**ACTION ITEM**: Please return, word for word, the line containing "assert (HT : T" and each line after it through the end of the data below, and nothing else.
+++
(* ===== verification/Cron.v ===== *)
(** * Recurring jobs: [internal/cron/cron.go]

    The in-memory table of cron jobs, the computation of the next run and one
    tick of the cron loop.  The location of a [time.Time] is its offset from
    UTC, constant in the model. *)

From S2P Require Import Prelude Job Store GoStrings.
From stdpp Require Import sorting.
Local Open Scope Z_scope.

Module Cron.

Definition Hour : Duration := 60 * Minute.

(** [t.Truncate(d)]: down to a multiple of [d] since the zero time. *)
Definition Truncate (t : Time) (d : Duration) : Time := t - t mod d.

(** [t.Minute()] and [time.Date] at the hour of [t] with the given hour and
    minute offsets, in the zone [off] ahead of UTC. *)
Definition minuteOf (off : Duration) (t : Time) : Z := ((t + off) / Minute) mod 60.
Definition dateAt (off : Duration) (t : Time) (hours minutes : Z) : Time :=
  ((t + off) / Hour + hours) * Hour + minutes * Minute - off.

(** [nextRun]: the zero time for a schedule that is not supported. *)
Definition nextRun (off : Duration) (schedule : string) (from : Time) : Time :=
  let schedule := GoStrings.TrimSpace schedule in
  let fromMin := Truncate from Minute in
  if decide (schedule = "* * * * *") then fromMin + Minute
  else if GoStrings.HasPrefix schedule "*/" then
    let fields := GoStrings.Fields schedule in
    if negb (bool_decide (length fields = 5%nat)) then time_zero
    else
      match GoStrings.Atoi (GoStrings.TrimPrefix (default "" (head fields)) "*/") with
      | None => time_zero
      | Some interval =>
          if interval <=? 0 then time_zero
          else
            let currentMin := minuteOf off fromMin in
            let nextMin := wrap64 ((currentMin / interval + 1) * interval) in
            if 60 <=? nextMin then dateAt off fromMin 1 0
            else dateAt off fromMin 0 nextMin
      end
  else time_zero.

Example every_five : nextRun 0 "*/5 * * * *" (7 * Minute + 3) = 10 * Minute.
Proof. reflexivity. Qed.

Example next_hour : nextRun 0 "*/25 * * * *" (58 * Minute) = Hour.
Proof. reflexivity. Qed.

Record Scheduler := mkCronScheduler { jobs : gmap string CronJob }.

Definition New : Scheduler := mkCronScheduler ∅.

Definition with_nextRun (c : CronJob) (t : Time) : CronJob :=
  mkCron (CronID c) (Schedule c) (CronType c) (CronPriority c) t.

Definition Add (off : Duration) (s : Scheduler) (j : CronJob) (now : Time) : Scheduler * err :=
  if decide (GoStrings.TrimSpace (CronID j) = "") then (s, Some (ErrCron "id"))
  else if decide (GoStrings.TrimSpace (CronType j) = "") then (s, Some (ErrCron "type"))
  else if CronPriority j <? 0 then (s, Some (ErrCron "priority"))
  else
    let next := nextRun off (Schedule j) now in
    if decide (next = time_zero) then (s, Some (ErrCron "schedule"))
    else
      match jobs s !! CronID j with
      | Some _ => (s, Some (ErrCron "exists"))
      | None => (mkCronScheduler (<[CronID j := with_nextRun j next]> (jobs s)), None)
      end.

Definition Remove (s : Scheduler) (id : string) : Scheduler :=
  mkCronScheduler (delete id (jobs s)).

(** [strings.Compare(a.ID, b.ID) <= 0]. *)
Definition id_le (a b : CronJob) : Prop := String.leb (CronID a) (CronID b) = true.
#[export] Instance id_le_dec : RelDecision id_le.
Proof. unfold id_le. intros a b. apply _. Defined.

Section Range.
Context `{GoRange}.

Definition List (s : Scheduler) : list CronJob := merge_sort id_le (go_range (jobs s)).*2.

(** The locked part of one tick of [Start]: the jobs that are due, with their
    next run moved on.  The caller then submits each of them. *)
Fixpoint tickLoop (off : Duration) (now : Time) (es : list (string * CronJob))
    (m : gmap string CronJob) (due : list CronJob) : gmap string CronJob * list CronJob :=
  match es with
  | [] => (m, due)
  | (id, cj) :: es =>
      if now <? NextRun cj then tickLoop off now es m due
      else
        let cj := with_nextRun cj (nextRun off (Schedule cj) (NextRun cj)) in
        tickLoop off now es (<[id := cj]> m) (due ++ [cj])
  end.

Definition tick (off : Duration) (s : Scheduler) (now : Time) : Scheduler * list CronJob :=
  let '(m, due) := tickLoop off now (go_range (jobs s)) (jobs s) [] in
  (mkCronScheduler m, due).
End Range.

(** ** The next run *)

Lemma Truncate_bounds t d : 0 < d → t - d < Truncate t d ≤ t.
Proof. intros. unfold Truncate. pose proof (Z.mod_pos_bound t d). lia. Qed.

(** Whole minutes, counted in the zone. *)
Definition minuteIndex (off : Duration) (t : Time) : Z := (t + off) / Minute.

Lemma whole_minute off t :
  off mod Minute = 0 → t mod Minute = 0 → t = minuteIndex off t * Minute - off.
Proof.
  intros Hoff Ht. unfold minuteIndex.
  assert (Hm : (t + off) mod Minute = 0) by (by rewrite Z.add_mod, Ht, Hoff).
  pose proof (Z.div_mod (t + off) Minute ltac:(done)). lia.
Qed.

Lemma truncate_index off t :
  off mod Minute = 0 → minuteIndex off (Truncate t Minute) = (t + off) / Minute.
Proof.
  intros Hoff. unfold minuteIndex, Truncate.
  pose proof (Z.div_mod off Minute ltac:(done)) as Ho. rewrite Hoff, Z.add_0_r in Ho.
  pose proof (Z.div_mod t Minute ltac:(done)) as Ht.
  rewrite Ho at 1. replace (t - t mod Minute + Minute * (off / Minute))
    with ((t / Minute + off / Minute) * Minute) by lia.
  rewrite Z.div_mul by done. rewrite Ho at 2. rewrite (Z.mul_comm Minute).
  by rewrite Z.div_add.
Qed.

Lemma minuteIndex_at off T : minuteIndex off (T * Minute - off) = T.
Proof.
  unfold minuteIndex. replace (T * Minute - off + off) with (T * Minute) by lia.
  by apply Z.div_mul.
Qed.

Lemma dateAt_index off t h m :
  dateAt off t h m = ((minuteIndex off t / 60 + h) * 60 + m) * Minute - off.
Proof.
  unfold dateAt, minuteIndex, Hour. rewrite Z.div_div by done.
  rewrite (Z.mul_comm Minute 60). lia.
Qed.

(** The arithmetic of the next multiple: the index [N] chosen from [T] is the
    first one after [T] whose minute of the hour is a multiple of [n]. *)
Lemma next_index T n :
  0 < n →
  let nm := (T mod 60 / n + 1) * n in
  let N := if 60 <=? nm then (T / 60 + 1) * 60 else T / 60 * 60 + nm in
  T < N ∧ (N mod 60) mod n = 0 ∧ ∀ U, T < U < N → (U mod 60) mod n ≠ 0.
Proof.
  intros Hn nm N. pose proof (Z.mod_pos_bound T 60 ltac:(lia)) as Hb.
  pose proof (Z.div_mod T 60 ltac:(lia)) as HT.
  pose proof (Z.div_mod (T mod 60) n ltac:(lia)) as Hq.
  pose proof (Z.mod_pos_bound (T mod 60) n Hn) as Hr.
  assert (Hnm : T mod 60 < nm) by (unfold nm; lia).
  assert (Hgap : ∀ U, T < U → U < T / 60 * 60 + nm → U < (T / 60 + 1) * 60 →
            (U mod 60) mod n ≠ 0).
  { intros U H1 H2 H3 H0.
    assert (Hu : U mod 60 = U - T / 60 * 60).
    { symmetry. apply (Z.mod_unique _ _ (T / 60)); lia. }
    rewrite Hu in H0. apply Z.mod_divide in H0 as [k Hk]; [|lia].
    unfold nm in H2. assert (T mod 60 / n < k) by nia. nia. }
  unfold N. destruct (Z.leb_spec 60 nm).
  - split; [lia|]. split; [|intros U HU; apply Hgap; lia].
    rewrite Z.mod_mul by lia. by apply Z.mod_0_l; lia.
  - split; [lia|]. split; [|intros U HU; apply Hgap; lia].
    assert (Hm : (T / 60 * 60 + nm) mod 60 = nm).
    { symmetry. apply (Z.mod_unique _ _ (T / 60)); lia. }
    rewrite Hm. unfold nm. by apply Z.mod_mul; lia.
Qed.

Lemma minuteOf_bounds off t : 0 ≤ minuteOf off t < 60.
Proof. unfold minuteOf. apply Z.mod_pos_bound. done. Qed.

Lemma nextMin_small cur interval :
  0 ≤ cur < 60 → 0 < interval ≤ maxInt64 →
  wrap64 ((cur / interval + 1) * interval) = (cur / interval + 1) * interval.
Proof.
  intros Hc Hi. apply wrap64_id. unfold in_int64, minInt64, maxInt64 in *.
  pose proof (Z.mul_div_le cur interval ltac:(lia)).
  pose proof (Z.div_pos cur interval ltac:(lia) ltac:(lia)).
  destruct (Z.lt_ge_cases interval 60).
  - nia.
  - rewrite Z.div_small by lia. lia.
Qed.

Lemma Atoi_range s z : GoStrings.Atoi s = Some z → in_int64 z.
Proof.
  unfold GoStrings.Atoi. intros Hs.
  repeat (case_match; simplify_option_eq; try done).
Qed.

(** The interval a supported "*/N" schedule denotes. *)
Definition interval_of (schedule : string) : option Z :=
  let schedule := GoStrings.TrimSpace schedule in
  if decide (schedule = "* * * * *") then Some 1
  else if GoStrings.HasPrefix schedule "*/" then
    let fields := GoStrings.Fields schedule in
    if negb (bool_decide (length fields = 5%nat)) then None
    else match GoStrings.Atoi (GoStrings.TrimPrefix (default "" (head fields)) "*/") with
         | Some n => if n <=? 0 then None else Some n
         | None => None
         end
  else None.

(** [nextRun] on a supported schedule, by index. *)
Lemma nextRun_index off schedule n from :
  off mod Minute = 0 → interval_of schedule = Some n →
  let T := minuteIndex off (Truncate from Minute) in
  let nm := (T mod 60 / n + 1) * n in
  0 < n ∧
  nextRun off schedule from =
    (if 60 <=? nm then (T / 60 + 1) * 60 else T / 60 * 60 + nm) * Minute - off.
Proof.
  intros Hoff Hs T nm. unfold interval_of in Hs.
  assert (Htr : Truncate from Minute mod Minute = 0).
  { unfold Truncate. rewrite Zminus_mod, Zmod_mod, Z.sub_diag. done. }
  unfold nextRun. destruct (decide (GoStrings.TrimSpace schedule = "* * * * *")).
  - injection Hs as <-. split; [done|]. rewrite (whole_minute off _ Hoff Htr). fold T.
    unfold nm. rewrite Z.div_1_r, Z.mul_1_r.
    pose proof (Z.div_mod T 60 ltac:(lia)). pose proof (Z.mod_pos_bound T 60 ltac:(lia)).
    replace (if 60 <=? _ then _ else _) with (T + 1); [lia|].
    destruct (Z.leb_spec 60 (T mod 60 + 1)); lia.
  - destruct (GoStrings.HasPrefix _ _); [|done].
    destruct (negb _); [done|]. destruct (GoStrings.Atoi _) as [i|] eqn:Ei; [|done].
    destruct (Z.leb_spec i 0); [done|]. injection Hs as <-. split; [done|].
    apply Atoi_range in Ei. unfold in_int64 in Ei.
    rewrite nextMin_small by (try apply minuteOf_bounds; lia).
    rewrite !dateAt_index. change (minuteOf off (Truncate from Minute)) with (T mod 60).
    fold T. fold nm. destruct (60 <=? nm); f_equal; lia.
Qed.

(** What [tick] reports and what it leaves. *)
Section TickFacts.
Context `{GoRange}.

Lemma tickLoop_spec off now es m due :
  tickLoop off now es m due =
    (foldl (λ m e, <[e.1 := e.2]> m) m
       (prod_map id (λ cj, with_nextRun cj (nextRun off (Schedule cj) (NextRun cj))) <$>
          filter (λ e, NextRun e.2 ≤ now) es),
     due ++ ((λ cj, with_nextRun cj (nextRun off (Schedule cj) (NextRun cj))) <$>
          (filter (λ e, NextRun e.2 ≤ now) es).*2)).
Proof.
  revert m due. induction es as [|[k cj] es IH]; intros m due; simpl.
  { by rewrite app_nil_r. }
  rewrite filter_cons. simpl. destruct (Z.ltb_spec now (NextRun cj)).
  - rewrite decide_False by lia. apply IH.
  - rewrite decide_True by lia. rewrite IH. simpl. by rewrite <-app_assoc.
Qed.

(** A cron tick: every job whose time has come is submitted once, with its
    next run moved on by its schedule; every other job is left alone. *)
Theorem tick_exact off s now :
  let advance cj := with_nextRun cj (nextRun off (Schedule cj) (NextRun cj)) in
  (tick off s now).2 ≡ₚ
    advance <$> (filter (λ e, NextRun e.2 ≤ now) (map_to_list (jobs s))).*2 ∧
  ∀ id, jobs (tick off s now).1 !! id =
    (λ cj, if decide (NextRun cj ≤ now) then advance cj else cj) <$> jobs s !! id.
Proof.
  intros advance. unfold tick. rewrite tickLoop_spec. cbn [fst snd jobs].
  split; [by rewrite app_nil_l, go_range_perm|]. intros id.
  set (l := filter _ _). set (l' := prod_map _ _ <$> l).
  assert (Hnd : NoDup l'.*1).
  { unfold l'. rewrite <-list_fmap_compose. change (fst ∘ prod_map _ _) with (@fst string CronJob).
    eapply sublist_NoDup; [apply (NoDup_go_range_keys (jobs s))|].
    apply fmap_sublist, sublist_filter. }
  destruct (foldl_insert_lookup l' (jobs s) id Hnd) as [H1 H2].
  destruct (jobs s !! id) as [cj|] eqn:Hj; simpl.
  - destruct (decide (NextRun cj ≤ now)) as [Hd|Hd].
    + apply H1. apply list_elem_of_fmap. exists (id, cj). split; [done|].
      apply list_elem_of_filter. by rewrite elem_of_go_range.
    + rewrite H2; [done|]. intros ([k v] & Hk & Hin)%list_elem_of_fmap. simpl in Hk. subst k.
      apply list_elem_of_fmap in Hin as ([k c] & Heq & Hin). simplify_eq/=.
      apply list_elem_of_filter in Hin as [Hle Hin%elem_of_go_range]. simpl in Hle.
      rewrite Hin in Hj. by simplify_eq.
  - rewrite H2; [done|]. intros ([k v] & Hk & Hin)%list_elem_of_fmap. simpl in Hk. subst k.
    apply list_elem_of_fmap in Hin as ([k c] & Heq & Hin). simplify_eq/=.
    apply list_elem_of_filter in Hin as [_ Hin%elem_of_go_range]. congruence.
Qed.
End TickFacts.


(** Cron times: for a supported schedule of interval [n], the next run is
    the first whole minute strictly after [from] whose minute of the hour is a
    multiple of [n]; no earlier boundary qualifies. *)
Theorem nextRun_least off schedule n from :
  off mod Minute = 0 → interval_of schedule = Some n →
  let t := nextRun off schedule from in
  from < t ∧ (t + off) mod Minute = 0 ∧ minuteOf off t mod n = 0 ∧
  ∀ u, from < u < t → (u + off) mod Minute = 0 → minuteOf off u mod n ≠ 0.
Proof.
  intros Hoff Hs t. destruct (nextRun_index off schedule n from Hoff Hs) as [Hn Ht].
  set (T := minuteIndex off (Truncate from Minute)) in *.
  set (N := if 60 <=? (T mod 60 / n + 1) * n then (T / 60 + 1) * 60
            else T / 60 * 60 + (T mod 60 / n + 1) * n) in *.
  destruct (next_index T n Hn) as (HlT & Hmod & Hleast). fold N in HlT, Hmod, Hleast.
  assert (HtN : t = N * Minute - off) by exact Ht.
  assert (HT : T = (from + off) / Minute) by (by apply truncate_index).
  assert (Hidx : ∀ U, minuteOf off (U * Minute - off) = U mod 60).
  { intros U. unfold minuteOf. replace (U * Minute - off + off) with (U * Minute) by lia.
    by rewrite Z.div_mul. }
  pose proof (Z.div_mod (from + off) Minute ltac:(done)) as Hdm.
  pose proof (Z.mod_pos_bound (from + off) Minute ltac:(done)) as Hb. rewrite <-HT in Hdm.
  split_and!.
  - assert ((T + 1) * Minute ≤ N * Minute) by (apply Z.mul_le_mono_nonneg_r; [done|lia]). lia.
  - rewrite HtN. replace (N * Minute - off + off) with (N * Minute) by lia. by apply Z.mod_mul.
  - rewrite HtN, Hidx. done.
  - intros u [Hfu Hut] Hu.
    assert (Huu : u = (u + off) / Minute * Minute - off).
    { pose proof (Z.div_mod (u + off) Minute ltac:(done)). lia. }
    set (U := (u + off) / Minute) in *. rewrite Huu, Hidx. apply Hleast.
    split; apply (Z.mul_lt_mono_pos_r Minute); lia.
Qed.

Lemma nextRun_least_witness :
  let t := nextRun 0 "*/15 * * * *" (7 * Minute + 3 * Second) in
  7 * Minute + 3 * Second < t ∧ (t + 0) mod Minute = 0 ∧ minuteOf 0 t mod 15 = 0.
Proof.
  destruct (nextRun_least 0 "*/15 * * * *" 15 (7 * Minute + 3 * Second) eq_refl
    ltac:(vm_compute; reflexivity)) as (H1 & H2 & H3 & _).
  split; [exact H1|]. split; [exact H2|exact H3].
Defined.

End Cron.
+++
**TASK OUTPUT**:
  assert (HT : T = (from + off) / Minute) by (by apply truncate_index).
  assert (Hidx : ∀ U, minuteOf off (U * Minute - off) = U mod 60).
  { intros U. unfold minuteOf. replace (U * Minute - off + off) with (U * Minute) by lia.
    by rewrite Z.div_mul. }
  pose proof (Z.div_mod (from + off) Minute ltac:(done)) as Hdm.
  pose proof (Z.mod_pos_bound (from + off) Minute ltac:(done)) as Hb. rewrite <-HT in Hdm.
  split_and!.
  - assert ((T + 1) * Minute ≤ N * Minute) by (apply Z.mul_le_mono_nonneg_r; [done|lia]). lia.
  - rewrite HtN. replace (N * Minute - off + off) with (N * Minute) by lia. by apply Z.mod_mul.
  - rewrite HtN, Hidx. done.
  - intros u [Hfu Hut] Hu.
    assert (Huu : u = (u + off) / Minute * Minute - off).
    { pose proof (Z.div_mod (u + off) Minute ltac:(done)). lia. }
    set (U := (u + off) / Minute) in *. rewrite Huu, Hidx. apply Hleast.
    split; apply (Z.mul_lt_mono_pos_r Minute); lia.
Qed.

Lemma nextRun_least_witness :
  let t := nextRun 0 "*/15 * * * *" (7 * Minute + 3 * Second) in
  7 * Minute + 3 * Second < t ∧ (t + 0) mod Minute = 0 ∧ minuteOf 0 t mod 15 = 0.
Proof.
  destruct (nextRun_least 0 "*/15 * * * *" 15 (7 * Minute + 3 * Second) eq_refl
    ltac:(vm_compute; reflexivity)) as (H1 & H2 & H3 & _).
  split; [exact H1|]. split; [exact H2|exact H3].
Defined.

End Cron.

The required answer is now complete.